━━━ Record set ━━━

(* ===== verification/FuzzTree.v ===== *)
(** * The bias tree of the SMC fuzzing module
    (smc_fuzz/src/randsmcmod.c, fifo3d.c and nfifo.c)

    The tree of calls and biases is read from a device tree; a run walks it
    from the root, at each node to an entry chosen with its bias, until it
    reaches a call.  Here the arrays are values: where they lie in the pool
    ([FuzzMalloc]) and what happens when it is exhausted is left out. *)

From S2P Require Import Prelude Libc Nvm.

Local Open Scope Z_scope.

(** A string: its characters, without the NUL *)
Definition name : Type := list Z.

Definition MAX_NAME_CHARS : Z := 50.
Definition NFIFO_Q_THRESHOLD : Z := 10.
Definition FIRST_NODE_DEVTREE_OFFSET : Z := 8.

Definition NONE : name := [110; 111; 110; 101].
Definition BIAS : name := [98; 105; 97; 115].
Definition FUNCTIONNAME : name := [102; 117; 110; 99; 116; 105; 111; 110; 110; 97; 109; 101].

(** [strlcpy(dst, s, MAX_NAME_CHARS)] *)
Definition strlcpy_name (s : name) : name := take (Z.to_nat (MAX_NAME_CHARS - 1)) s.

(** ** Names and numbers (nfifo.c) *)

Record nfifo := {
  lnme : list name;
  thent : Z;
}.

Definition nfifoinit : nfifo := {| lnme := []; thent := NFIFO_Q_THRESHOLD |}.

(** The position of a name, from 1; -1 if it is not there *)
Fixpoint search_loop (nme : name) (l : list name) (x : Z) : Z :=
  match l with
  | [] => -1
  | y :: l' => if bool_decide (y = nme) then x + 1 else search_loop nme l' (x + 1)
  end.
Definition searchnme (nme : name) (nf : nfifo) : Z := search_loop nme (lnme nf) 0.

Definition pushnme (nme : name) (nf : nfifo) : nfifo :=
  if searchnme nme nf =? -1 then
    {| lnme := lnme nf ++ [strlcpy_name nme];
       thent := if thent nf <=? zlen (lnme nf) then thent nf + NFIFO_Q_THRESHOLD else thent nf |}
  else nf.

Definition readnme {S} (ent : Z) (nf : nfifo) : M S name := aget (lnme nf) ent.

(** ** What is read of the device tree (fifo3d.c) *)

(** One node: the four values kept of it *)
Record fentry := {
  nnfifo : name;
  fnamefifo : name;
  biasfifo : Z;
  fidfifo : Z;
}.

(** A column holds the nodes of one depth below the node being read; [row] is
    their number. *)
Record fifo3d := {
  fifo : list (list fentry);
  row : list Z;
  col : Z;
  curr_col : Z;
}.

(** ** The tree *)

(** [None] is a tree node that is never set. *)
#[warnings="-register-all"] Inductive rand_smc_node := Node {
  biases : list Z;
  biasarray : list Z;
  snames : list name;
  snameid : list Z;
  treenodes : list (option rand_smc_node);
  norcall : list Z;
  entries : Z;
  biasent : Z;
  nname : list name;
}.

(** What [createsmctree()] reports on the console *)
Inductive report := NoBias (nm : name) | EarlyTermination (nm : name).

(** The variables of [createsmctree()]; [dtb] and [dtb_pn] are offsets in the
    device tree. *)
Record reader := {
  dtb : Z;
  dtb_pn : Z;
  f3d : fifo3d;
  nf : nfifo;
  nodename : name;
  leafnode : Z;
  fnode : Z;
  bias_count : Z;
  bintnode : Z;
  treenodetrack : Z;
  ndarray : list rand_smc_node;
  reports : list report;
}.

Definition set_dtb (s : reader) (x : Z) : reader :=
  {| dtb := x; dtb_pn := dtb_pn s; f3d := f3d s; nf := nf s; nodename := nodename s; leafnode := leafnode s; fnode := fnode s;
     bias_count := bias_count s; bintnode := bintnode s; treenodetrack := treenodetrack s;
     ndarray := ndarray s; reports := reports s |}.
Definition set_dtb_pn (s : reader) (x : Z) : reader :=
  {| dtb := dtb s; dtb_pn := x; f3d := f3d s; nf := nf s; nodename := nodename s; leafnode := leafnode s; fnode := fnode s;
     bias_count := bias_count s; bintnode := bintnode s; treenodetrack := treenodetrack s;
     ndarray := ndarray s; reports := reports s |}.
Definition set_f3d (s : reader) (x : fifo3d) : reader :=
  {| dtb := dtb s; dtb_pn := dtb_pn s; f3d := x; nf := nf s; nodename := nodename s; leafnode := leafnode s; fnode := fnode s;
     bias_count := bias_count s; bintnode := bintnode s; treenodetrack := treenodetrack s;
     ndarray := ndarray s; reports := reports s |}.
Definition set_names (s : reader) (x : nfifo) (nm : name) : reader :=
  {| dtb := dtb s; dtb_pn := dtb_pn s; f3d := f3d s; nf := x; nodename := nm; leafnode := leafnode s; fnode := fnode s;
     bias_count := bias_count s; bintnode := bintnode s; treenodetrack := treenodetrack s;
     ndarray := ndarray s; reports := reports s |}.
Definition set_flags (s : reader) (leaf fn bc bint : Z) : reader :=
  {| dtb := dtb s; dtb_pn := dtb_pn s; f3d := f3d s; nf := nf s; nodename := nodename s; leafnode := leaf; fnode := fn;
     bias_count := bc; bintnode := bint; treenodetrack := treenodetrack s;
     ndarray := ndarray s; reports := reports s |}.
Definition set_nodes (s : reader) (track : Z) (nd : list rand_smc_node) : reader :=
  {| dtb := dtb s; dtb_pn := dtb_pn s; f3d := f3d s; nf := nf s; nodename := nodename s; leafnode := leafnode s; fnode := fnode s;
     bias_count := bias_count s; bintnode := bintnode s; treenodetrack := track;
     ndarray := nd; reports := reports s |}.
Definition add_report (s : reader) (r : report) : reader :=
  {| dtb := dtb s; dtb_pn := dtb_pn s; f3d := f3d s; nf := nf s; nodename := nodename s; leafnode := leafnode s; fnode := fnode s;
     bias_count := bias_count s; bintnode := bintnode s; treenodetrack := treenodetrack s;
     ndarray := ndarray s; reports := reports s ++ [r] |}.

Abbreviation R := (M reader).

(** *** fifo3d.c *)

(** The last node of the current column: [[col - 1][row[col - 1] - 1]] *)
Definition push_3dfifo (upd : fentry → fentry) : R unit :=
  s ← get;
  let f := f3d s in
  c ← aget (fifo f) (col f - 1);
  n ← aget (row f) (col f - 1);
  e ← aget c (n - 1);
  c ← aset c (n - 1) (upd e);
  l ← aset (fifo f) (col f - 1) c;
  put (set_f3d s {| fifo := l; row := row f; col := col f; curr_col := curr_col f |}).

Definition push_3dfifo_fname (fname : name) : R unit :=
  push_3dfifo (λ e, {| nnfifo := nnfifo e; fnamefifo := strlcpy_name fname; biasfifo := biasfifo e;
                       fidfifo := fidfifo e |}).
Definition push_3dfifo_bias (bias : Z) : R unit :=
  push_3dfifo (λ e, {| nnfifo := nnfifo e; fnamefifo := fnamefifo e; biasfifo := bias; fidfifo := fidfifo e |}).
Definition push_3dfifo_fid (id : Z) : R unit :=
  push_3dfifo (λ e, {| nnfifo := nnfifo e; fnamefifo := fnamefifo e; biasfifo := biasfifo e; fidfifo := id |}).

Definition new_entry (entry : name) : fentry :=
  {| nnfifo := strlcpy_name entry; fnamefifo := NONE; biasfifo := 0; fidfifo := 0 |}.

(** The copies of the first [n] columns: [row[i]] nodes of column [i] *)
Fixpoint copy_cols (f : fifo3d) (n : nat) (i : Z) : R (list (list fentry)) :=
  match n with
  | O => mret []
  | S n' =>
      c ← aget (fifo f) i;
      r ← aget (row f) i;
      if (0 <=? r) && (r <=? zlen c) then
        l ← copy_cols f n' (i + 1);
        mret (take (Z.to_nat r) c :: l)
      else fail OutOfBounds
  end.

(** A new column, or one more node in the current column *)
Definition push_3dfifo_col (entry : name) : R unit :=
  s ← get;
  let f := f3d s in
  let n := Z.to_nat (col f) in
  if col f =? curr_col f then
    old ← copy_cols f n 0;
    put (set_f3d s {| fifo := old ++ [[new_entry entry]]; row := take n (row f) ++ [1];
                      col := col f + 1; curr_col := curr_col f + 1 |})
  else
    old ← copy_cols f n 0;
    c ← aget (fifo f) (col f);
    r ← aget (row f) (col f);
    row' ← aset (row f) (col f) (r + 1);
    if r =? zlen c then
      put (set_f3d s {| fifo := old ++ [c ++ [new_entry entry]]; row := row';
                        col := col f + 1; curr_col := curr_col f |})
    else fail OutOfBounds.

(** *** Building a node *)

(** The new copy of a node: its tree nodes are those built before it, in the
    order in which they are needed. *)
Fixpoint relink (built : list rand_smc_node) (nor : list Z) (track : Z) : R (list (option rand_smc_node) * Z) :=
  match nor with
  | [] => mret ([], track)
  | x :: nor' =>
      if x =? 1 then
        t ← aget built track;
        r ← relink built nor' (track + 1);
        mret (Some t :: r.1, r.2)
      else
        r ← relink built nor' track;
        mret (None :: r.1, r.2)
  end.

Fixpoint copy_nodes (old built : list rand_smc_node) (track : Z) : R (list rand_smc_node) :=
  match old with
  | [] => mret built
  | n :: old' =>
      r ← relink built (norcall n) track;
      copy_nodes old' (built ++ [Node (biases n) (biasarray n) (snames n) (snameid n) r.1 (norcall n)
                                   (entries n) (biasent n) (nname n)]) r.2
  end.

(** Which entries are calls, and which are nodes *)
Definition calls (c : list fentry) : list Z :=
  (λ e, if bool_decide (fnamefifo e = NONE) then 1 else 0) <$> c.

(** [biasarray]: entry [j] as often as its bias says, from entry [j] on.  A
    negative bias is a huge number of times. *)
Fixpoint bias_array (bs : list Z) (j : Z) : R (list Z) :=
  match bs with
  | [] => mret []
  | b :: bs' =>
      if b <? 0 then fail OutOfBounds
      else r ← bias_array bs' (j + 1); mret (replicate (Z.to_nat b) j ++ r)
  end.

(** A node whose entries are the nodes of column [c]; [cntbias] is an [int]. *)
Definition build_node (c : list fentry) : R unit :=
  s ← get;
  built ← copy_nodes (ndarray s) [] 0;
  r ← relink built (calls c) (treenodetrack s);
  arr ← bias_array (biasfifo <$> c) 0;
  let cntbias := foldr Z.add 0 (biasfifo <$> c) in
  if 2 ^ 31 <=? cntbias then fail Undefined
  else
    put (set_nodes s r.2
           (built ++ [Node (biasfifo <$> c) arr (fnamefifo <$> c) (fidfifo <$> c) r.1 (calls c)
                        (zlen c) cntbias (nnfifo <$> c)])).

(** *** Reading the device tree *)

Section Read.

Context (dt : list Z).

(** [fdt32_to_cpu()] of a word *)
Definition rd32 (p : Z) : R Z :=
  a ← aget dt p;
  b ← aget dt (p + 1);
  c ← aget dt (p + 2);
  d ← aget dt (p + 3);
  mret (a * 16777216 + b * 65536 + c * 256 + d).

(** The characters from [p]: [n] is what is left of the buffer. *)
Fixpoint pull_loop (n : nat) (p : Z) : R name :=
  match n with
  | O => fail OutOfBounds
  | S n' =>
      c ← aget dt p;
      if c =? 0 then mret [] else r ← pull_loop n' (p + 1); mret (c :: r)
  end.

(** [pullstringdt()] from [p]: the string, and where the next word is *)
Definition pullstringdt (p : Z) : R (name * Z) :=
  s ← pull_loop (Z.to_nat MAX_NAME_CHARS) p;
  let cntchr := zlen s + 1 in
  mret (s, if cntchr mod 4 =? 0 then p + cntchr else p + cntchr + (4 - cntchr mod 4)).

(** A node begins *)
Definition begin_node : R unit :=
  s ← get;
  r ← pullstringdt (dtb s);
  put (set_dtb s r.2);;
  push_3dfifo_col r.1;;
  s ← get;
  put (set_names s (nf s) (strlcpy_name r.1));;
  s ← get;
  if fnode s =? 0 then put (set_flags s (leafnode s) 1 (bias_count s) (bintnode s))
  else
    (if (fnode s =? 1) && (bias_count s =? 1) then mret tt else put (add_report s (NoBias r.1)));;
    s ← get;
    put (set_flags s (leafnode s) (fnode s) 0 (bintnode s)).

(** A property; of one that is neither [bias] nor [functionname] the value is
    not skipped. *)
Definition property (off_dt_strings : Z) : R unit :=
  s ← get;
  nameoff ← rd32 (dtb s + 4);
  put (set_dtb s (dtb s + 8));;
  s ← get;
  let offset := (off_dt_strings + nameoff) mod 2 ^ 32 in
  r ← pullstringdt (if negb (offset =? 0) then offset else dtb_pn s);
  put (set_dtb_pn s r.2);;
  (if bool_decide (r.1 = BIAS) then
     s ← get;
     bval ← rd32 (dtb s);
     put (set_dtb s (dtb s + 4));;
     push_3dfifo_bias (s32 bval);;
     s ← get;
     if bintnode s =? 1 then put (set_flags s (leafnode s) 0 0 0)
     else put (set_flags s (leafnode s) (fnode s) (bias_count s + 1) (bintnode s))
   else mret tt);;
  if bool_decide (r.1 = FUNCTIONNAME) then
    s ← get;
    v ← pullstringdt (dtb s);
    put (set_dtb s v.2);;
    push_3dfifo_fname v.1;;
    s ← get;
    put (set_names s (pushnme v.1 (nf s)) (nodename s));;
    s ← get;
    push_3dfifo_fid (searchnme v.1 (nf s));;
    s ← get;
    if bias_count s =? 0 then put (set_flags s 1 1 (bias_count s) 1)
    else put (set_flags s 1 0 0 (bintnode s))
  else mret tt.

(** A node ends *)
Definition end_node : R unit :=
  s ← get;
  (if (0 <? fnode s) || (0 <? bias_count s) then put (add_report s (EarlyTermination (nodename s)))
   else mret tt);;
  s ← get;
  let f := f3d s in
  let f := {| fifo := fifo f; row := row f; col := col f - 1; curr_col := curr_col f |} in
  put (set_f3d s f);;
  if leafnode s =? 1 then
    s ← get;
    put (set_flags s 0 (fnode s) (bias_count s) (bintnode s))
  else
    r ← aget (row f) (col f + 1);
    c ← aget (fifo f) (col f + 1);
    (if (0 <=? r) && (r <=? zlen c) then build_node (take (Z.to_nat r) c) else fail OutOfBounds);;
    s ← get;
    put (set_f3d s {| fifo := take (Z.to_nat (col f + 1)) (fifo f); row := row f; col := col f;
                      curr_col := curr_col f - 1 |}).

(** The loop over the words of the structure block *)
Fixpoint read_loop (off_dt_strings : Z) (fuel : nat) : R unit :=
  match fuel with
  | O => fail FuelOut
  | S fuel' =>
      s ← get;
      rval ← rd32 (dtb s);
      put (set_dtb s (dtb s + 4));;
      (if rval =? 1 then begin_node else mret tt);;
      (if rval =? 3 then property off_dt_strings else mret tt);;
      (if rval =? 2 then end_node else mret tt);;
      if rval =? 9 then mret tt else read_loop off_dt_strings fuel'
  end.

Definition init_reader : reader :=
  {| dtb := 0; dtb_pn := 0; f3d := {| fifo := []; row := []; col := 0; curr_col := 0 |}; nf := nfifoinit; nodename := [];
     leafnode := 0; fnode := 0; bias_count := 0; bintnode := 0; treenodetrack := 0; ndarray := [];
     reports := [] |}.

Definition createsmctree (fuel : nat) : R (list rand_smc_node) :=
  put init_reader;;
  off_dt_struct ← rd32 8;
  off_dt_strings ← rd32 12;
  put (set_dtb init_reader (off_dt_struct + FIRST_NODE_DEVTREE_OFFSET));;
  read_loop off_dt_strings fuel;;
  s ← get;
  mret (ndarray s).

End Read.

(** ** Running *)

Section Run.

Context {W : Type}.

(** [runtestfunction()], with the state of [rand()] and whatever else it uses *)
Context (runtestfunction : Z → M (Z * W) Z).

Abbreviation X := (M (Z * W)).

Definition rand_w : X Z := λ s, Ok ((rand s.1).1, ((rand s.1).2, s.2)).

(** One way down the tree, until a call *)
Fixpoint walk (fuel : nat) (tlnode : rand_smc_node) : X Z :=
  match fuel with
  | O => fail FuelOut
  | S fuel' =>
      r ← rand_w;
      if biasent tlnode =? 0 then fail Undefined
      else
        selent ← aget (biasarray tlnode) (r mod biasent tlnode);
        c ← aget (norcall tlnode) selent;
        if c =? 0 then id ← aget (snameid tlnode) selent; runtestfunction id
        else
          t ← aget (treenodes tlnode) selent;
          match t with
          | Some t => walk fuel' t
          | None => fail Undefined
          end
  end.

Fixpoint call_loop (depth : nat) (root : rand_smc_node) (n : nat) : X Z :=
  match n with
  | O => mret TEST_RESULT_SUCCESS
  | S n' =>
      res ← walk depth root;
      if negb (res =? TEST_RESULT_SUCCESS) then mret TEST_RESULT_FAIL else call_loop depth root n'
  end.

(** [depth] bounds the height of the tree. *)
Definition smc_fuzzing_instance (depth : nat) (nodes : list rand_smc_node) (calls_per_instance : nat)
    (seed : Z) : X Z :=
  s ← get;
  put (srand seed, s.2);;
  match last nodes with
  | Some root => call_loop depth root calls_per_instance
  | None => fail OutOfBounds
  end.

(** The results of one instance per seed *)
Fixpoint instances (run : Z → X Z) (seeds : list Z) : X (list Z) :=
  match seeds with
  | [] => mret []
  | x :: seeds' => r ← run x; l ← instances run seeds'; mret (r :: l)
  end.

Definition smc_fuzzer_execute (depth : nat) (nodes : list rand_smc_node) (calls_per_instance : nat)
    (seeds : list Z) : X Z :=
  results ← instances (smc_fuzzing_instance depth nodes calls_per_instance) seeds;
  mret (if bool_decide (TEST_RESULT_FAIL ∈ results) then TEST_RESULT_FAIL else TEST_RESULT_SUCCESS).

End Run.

━━━

Description of the task> Transcribe the records above from the line holding "if c =? 0 then mret" down to the line holding "put (set_dtb s v.2);;", inclusive, without adding anything.

Response below>
      if c =? 0 then mret [] else r ← pull_loop n' (p + 1); mret (c :: r)
  end.

(** [pullstringdt()] from [p]: the string, and where the next word is *)
Definition pullstringdt (p : Z) : R (name * Z) :=
  s ← pull_loop (Z.to_nat MAX_NAME_CHARS) p;
  let cntchr := zlen s + 1 in
  mret (s, if cntchr mod 4 =? 0 then p + cntchr else p + cntchr + (4 - cntchr mod 4)).

(** A node begins *)
Definition begin_node : R unit :=
  s ← get;
  r ← pullstringdt (dtb s);
  put (set_dtb s r.2);;
  push_3dfifo_col r.1;;
  s ← get;
  put (set_names s (nf s) (strlcpy_name r.1));;
  s ← get;
  if fnode s =? 0 then put (set_flags s (leafnode s) 1 (bias_count s) (bintnode s))
  else
    (if (fnode s =? 1) && (bias_count s =? 1) then mret tt else put (add_report s (NoBias r.1)));;
    s ← get;
    put (set_flags s (leafnode s) (fnode s) 0 (bintnode s)).

(** A property; of one that is neither [bias] nor [functionname] the value is
    not skipped. *)
Definition property (off_dt_strings : Z) : R unit :=
  s ← get;
  nameoff ← rd32 (dtb s + 4);
  put (set_dtb s (dtb s + 8));;
  s ← get;
  let offset := (off_dt_strings + nameoff) mod 2 ^ 32 in
  r ← pullstringdt (if negb (offset =? 0) then offset else dtb_pn s);
  put (set_dtb_pn s r.2);;
  (if bool_decide (r.1 = BIAS) then
     s ← get;
     bval ← rd32 (dtb s);
     put (set_dtb s (dtb s + 4));;
     push_3dfifo_bias (s32 bval);;
     s ← get;
     if bintnode s =? 1 then put (set_flags s (leafnode s) 0 0 0)
     else put (set_flags s (leafnode s) (fnode s) (bias_count s + 1) (bintnode s))
   else mret tt);;
  if bool_decide (r.1 = FUNCTIONNAME) then
    s ← get;
    v ← pullstringdt (dtb s);
    put (set_dtb s v.2);;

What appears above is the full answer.